Pneumococcus was initially thought to cause only pneumonia, until in 1886, Albert Fraenkel, who had previously coined the term “Pneumokokkus,” described pneumococcal meningitis in association with pneumonia.1 Soon, it was documented that this organism was also responsible for other invasive syndromes, that is, osteomyelitis, septic arthritis, peritonitis, abscesses in the brain, liver and spleen and bacteremia without a recognized focus.1 It is now understood that after pneumococcal colonization, the bacterium can cause invasive disease by either bloodstream invasion or direct lower respiratory tract invasion followed by dissemination to various sites in the human body.

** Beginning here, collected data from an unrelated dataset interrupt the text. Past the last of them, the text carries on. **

(** The free map file is open: its inode, of the size of the free map. *)
Record map_file (s : fs) (f : file) (i : inode) : Prop := {
  mf_wf : bitmap_wf (free_map s);
  mf_cnt : bit_cnt (free_map s) = dev_size s;
  mf_file : files s !! free_map_file s = Some f;
  mf_open : free_map_file s ≠ NULL;
  mf_inode : inodes s !! f_inode f = Some i;
  mf_extent : extent_ok s i;
  mf_length : i_length i = byte_cnt (dev_size s);
  mf_write : deny_write_cnt i = 0;
}.
(** The file holds the free map. *)
Definition persisted (s : fs) (i : inode) : Prop :=
  bytes_at (disk s) (data_addr i 0) (i_length i) = bitmap_bytes (free_map s).

Lemma length_bitmap_bytes b : length (bitmap_bytes b) = (4 * length (bits b))%nat.
Proof.
  unfold bitmap_bytes. induction (bits b) as [|w ws IH]; [done|].
  rewrite bind_cons, length_app, IH. cbn. lia.
Qed.
Lemma bitmap_bytes_bytes b : Forall is_byte (bitmap_bytes b).
Proof.
  unfold bitmap_bytes. induction (bits b) as [|w ws IH]; [constructor|].
  rewrite bind_cons. apply Forall_app. split; [|done].
  unfold word_bytes. repeat constructor; apply Z.mod_pos_bound; lia.
Qed.

Lemma byte_cnt_length b :
  bitmap_wf b → byte_cnt (bit_cnt b) = Z.of_nat (length (bitmap_bytes b))
             ∧ bit_cnt b ≤ 8 * byte_cnt (bit_cnt b).
Proof.
  intros [Hc _ Hl]. unfold byte_cnt. rewrite length_bitmap_bytes, elem_cnt_small in * by done.
  rewrite u32_id.
  - split; [lia|]. Z.to_euclidean_division_equations. lia.
  - unfold is_u32. Z.to_euclidean_division_equations. lia.
Qed.

(** Writing the free map to its file: all of it if memory is there. *)
Lemma bitmap_write_spec s f i :
  map_file s f i →
  ∃ ok d k, bitmap_write s (free_map s) (free_map_file s) = Ret (ok, written s d k)
    ∧ (k ≤ 1)%nat ∧ (mem_ok s 0 = true → ok = true)
    ∧ (ok = true → persisted (written s d k) i)
    ∧ disk_outside (data_addr i 0) (data_addr i (i_length i)) s (written s d k).
Proof.
  intros [Hwf Hc Hf _ Hi Hx Hl Hw]. unfold bitmap_write, file_write_at, get_file.
  rewrite Hf, bind_Ret. destruct (byte_cnt_length _ Hwf) as [Hb _].
  rewrite take_ge by lia. set (bs := bitmap_bytes (free_map s)) in *.
  destruct (inode_write_at_spec s (f_inode f) i bs 0 Hi Hx) as (n & d & k & -> & Hd & Hk & Hn & Hall);
    [lia|done|].
  rewrite bind_Ret.
  assert (Hav : available i (Z.of_nat (length bs)) 0 = Z.of_nat (length bs))
    by (unfold available; rewrite Hl, <- Hc; lia).
  rewrite Hav in Hn, Hall. exists (n =? byte_cnt (bit_cnt (free_map s))), d, k.
  split; [done|]. split; [done|]. split; [|split].
  - intros H. apply Z.eqb_eq. by rewrite (Hall H).
  - intros ->%Z.eqb_eq. unfold persisted. change (bytes_at d (data_addr i 0) (i_length i) = bs).
    rewrite Hd, Hl, <- Hc, Hb, Nat2Z.id, firstn_all.
    apply bytes_at_write_same, bitmap_bytes_bytes.
  - intros x Hx'. cbn [disk written set_disk]. rewrite (same_load _ _ Hd), load8_write_bytes, length_take.
    rewrite decide_False; [done|]. unfold data_addr in *. rewrite Hl, <- Hc, Hb in *. lia.
Qed.

Lemma map_file_set s b f i :
  map_file s f i → bitmap_wf b → bit_cnt b = bit_cnt (free_map s) →
  map_file (set_free_map s b) f i.
Proof. intros [? Hc ? ? ? [] ? ?] Hb Hbc. split; cbn; try done. congruence. Qed.
Lemma map_file_same s s' f i :
  map_file s f i → same_objects s s' → free_map s' = free_map s → map_file s' f i.
Proof.
  intros [? ? ? ? ? Hx ? ?] [E1 E2 E3 _ E5 _ _] E.
  split; rewrite ?E, ?E1, ?E2, ?E3, ?E5; try done.
  destruct Hx. by split; rewrite ?E1.
Qed.

(** [cnt] sectors from [sec] on are free in the map, and the first such run. *)
Definition first_free (s : fs) (cnt sec : Z) : Prop :=
  0 ≤ sec ∧ sec + cnt ≤ dev_size s ∧ all_bits (free_map s) sec cnt false
  ∧ ∀ i, 0 ≤ i < sec → ¬ all_bits (free_map s) i cnt false.
(** The map with that run set to [v]. *)
Definition run_set (s s' : fs) (sec cnt : Z) (v : bool) : Prop :=
  ∀ j, 0 ≤ j → bit (free_map s') j =
    if decide (sec ≤ j < sec + cnt) then v else bit (free_map s) j.

(** An allocation either takes the first run of free sectors, in the map and in its
    file, or fails and leaves the map as it was; with memory it only fails when there
    is no such run. *)
Lemma free_map_allocate_spec s f i cnt :
  map_file s f i → 0 ≤ cnt →
  ∃ o s', free_map_allocate s cnt = Ret (o, s') ∧ same_objects s s' ∧ map_file s' f i
    ∧ disk_outside (data_addr i 0) (data_addr i (i_length i)) s s'
    ∧ match o with
      | Some sec => first_free s cnt sec ∧ run_set s s' sec cnt true ∧ persisted s' i
      | None => (∀ j, 0 ≤ j → bit (free_map s') j = bit (free_map s) j)
                ∧ (mem_ok s 0 = true → (∀ sec, ¬ first_free s cnt sec) ∧ s' = s)
      end.
Proof.
  intros Hm Hc. pose proof (mf_wf _ _ _ Hm) as Hwf. pose proof (mf_cnt _ _ _ Hm) as Hdev.
  destruct (bitmap_scan_and_flip_spec (free_map s) 0 cnt false Hwf) as
    (r & b & E & Hrun & Hwf' & Hcnt & Hb); [destruct Hwf; lia|done|].
  unfold free_map_allocate. rewrite E, bind_Ret. case_decide as Er.
  { subst r b. cbn. replace (set_free_map s (free_map s)) with s by (by destruct s).
    exists None, s. split_and!; auto; [done|]. intros _. split; [|done]. intros sec (H1 & H2 & H3 & H4).
    destruct Hrun as [(?&?&_)|[_ H]]; [destruct Hwf; unfold BITMAP_ERROR in *; lia|].
    apply (H sec); [lia|lia|done]. }
  assert (Hff : first_free s cnt r).
  { destruct Hrun as [(?&?&?&?)|[]]; [|done]. split_and!; auto; lia. }
  destruct (Z.eqb_spec r BITMAP_ERROR); [done|]. cbn [negb].
  set (s1 := set_free_map s b).
  assert (Hm1 : map_file s1 f i) by (by apply map_file_set).
  destruct (Z.eqb_spec (free_map_file s1) NULL); [by destruct Hm1|]. cbn [negb].
  destruct (bitmap_write_spec s1 f i Hm1) as (ok & d & k & -> & Hk & Hok & Hp & Hd).
  rewrite bind_Ret. assert (Hm2 : map_file (written s1 d k) f i) by (by eapply map_file_same).
  destruct ok; cbn [negb].
  - exists (Some r), (written s1 d k). split_and!; auto. by trans s1; [|apply written_same].
  - destruct (bitmap_set_multiple_spec b r cnt false Hwf') as (b' & Eb' & Hwf'' & Hcnt' & Hb');
      [destruct Hff; split_and!; lia|].
    change (free_map (written s1 d k)) with b. rewrite Eb', bind_Ret.
    exists None, (set_free_map (written s1 d k) b').
    split_and!; auto; [|by apply map_file_set| |].
    { trans s1; [done|]. by trans (written s1 d k). }
    + intros j Hj. cbn. rewrite Hb' by done. case_decide as Hin; [|rewrite Hb by done; by case_decide].
      symmetry. by apply Hff.
    + intros H. by specialize (Hok H).
Qed.

(** Releasing a run that is in use frees it, in the map and in its file. *)
Lemma free_map_release_spec s f i sec cnt :
  map_file s f i → 0 ≤ sec → 0 ≤ cnt → sec + cnt ≤ dev_size s →
  all_bits (free_map s) sec cnt true →
  ∃ s', free_map_release s sec cnt = Ret s' ∧ same_objects s s' ∧ map_file s' f i
    ∧ disk_outside (data_addr i 0) (data_addr i (i_length i)) s s'
    ∧ run_set s s' sec cnt false ∧ (mem_ok s 0 = true → persisted s' i).
Proof.
  intros Hm Hs Hc He Ha. pose proof (mf_wf _ _ _ Hm) as Hwf. pose proof (mf_cnt _ _ _ Hm) as Hdev.
  assert (Hr : range_ok (free_map s) sec cnt) by (split_and!; lia).
  unfold free_map_release. rewrite bitmap_all_spec, bind_Ret by done.
  rewrite ASSERT_true by (by apply bool_decide_eq_true).
  destruct (bitmap_set_multiple_spec _ sec cnt false Hwf Hr) as (b & -> & Hwf' & Hcnt & Hb).
  rewrite bind_Ret. set (s1 := set_free_map s b).
  assert (Hm1 : map_file s1 f i) by (by apply map_file_set).
  destruct (bitmap_write_spec s1 f i Hm1) as (ok & d & k & -> & Hk & Hok & Hp & Hd).
  rewrite bind_Ret. exists (written s1 d k). split_and!; auto; try done.
  - by trans s1.
  - by eapply map_file_same.
Qed.

(** Releasing sectors not all in use stops the kernel. *)
Lemma free_map_release_panic s f i sec cnt :
  map_file s f i → 0 ≤ sec → 0 ≤ cnt → sec + cnt ≤ dev_size s →
  ¬ all_bits (free_map s) sec cnt true → free_map_release s sec cnt = Panic.
Proof.
  intros Hm Hs Hc He Ha. unfold free_map_release.
  rewrite bitmap_all_spec, bind_Ret by (destruct Hm; try split_and!; auto; lia).
  by rewrite ASSERT_false by (by apply bool_decide_eq_false).
Qed.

Globally, pneumococcus has been estimated to cause 541,000 deaths (uncertainty range: 376,000–594,000), in the year 2008, in children younger than 5 years.2 However, the morbidity and mortality caused by pneumococcus in neonates has not been estimated nor has the variation in disease burden estimates across the world been quantified. Most of the published etiologic data among neonates from developing countries are from hospital-based studies. This is also true among those in developed countries because the assessment of an ill neonate necessarily requires equipment available in health facilities. However, it may be assumed that in developing countries, the likelihood of seeking medical care from an appropriate health provider for an ill neonate is low; as for example, only 59% of children younger than 5 years with suspected pneumonia are taken to an appropriate healthcare provider in developing countries in 2005–2009 according to United Nations International Children’s Emergency Fund.3
To improve the representativeness, this project focused on community-based longitudinal studies and surveillance systems from around the world that had data on invasive pneumococcal disease (IPD) among neonates, including data that had not been published. Hence, the burden of IPD among neonates was estimated by conducting a systematic review of published and unpublished studies and employing meta-analysis techniques. The estimation of IPD incidence in neonates during the pre-pneumococcal conjugate vaccine (pre-PCV) era, in the general population and in high-risk populations, globally and in the 3 United Nations (UN) country development strata was undertaken.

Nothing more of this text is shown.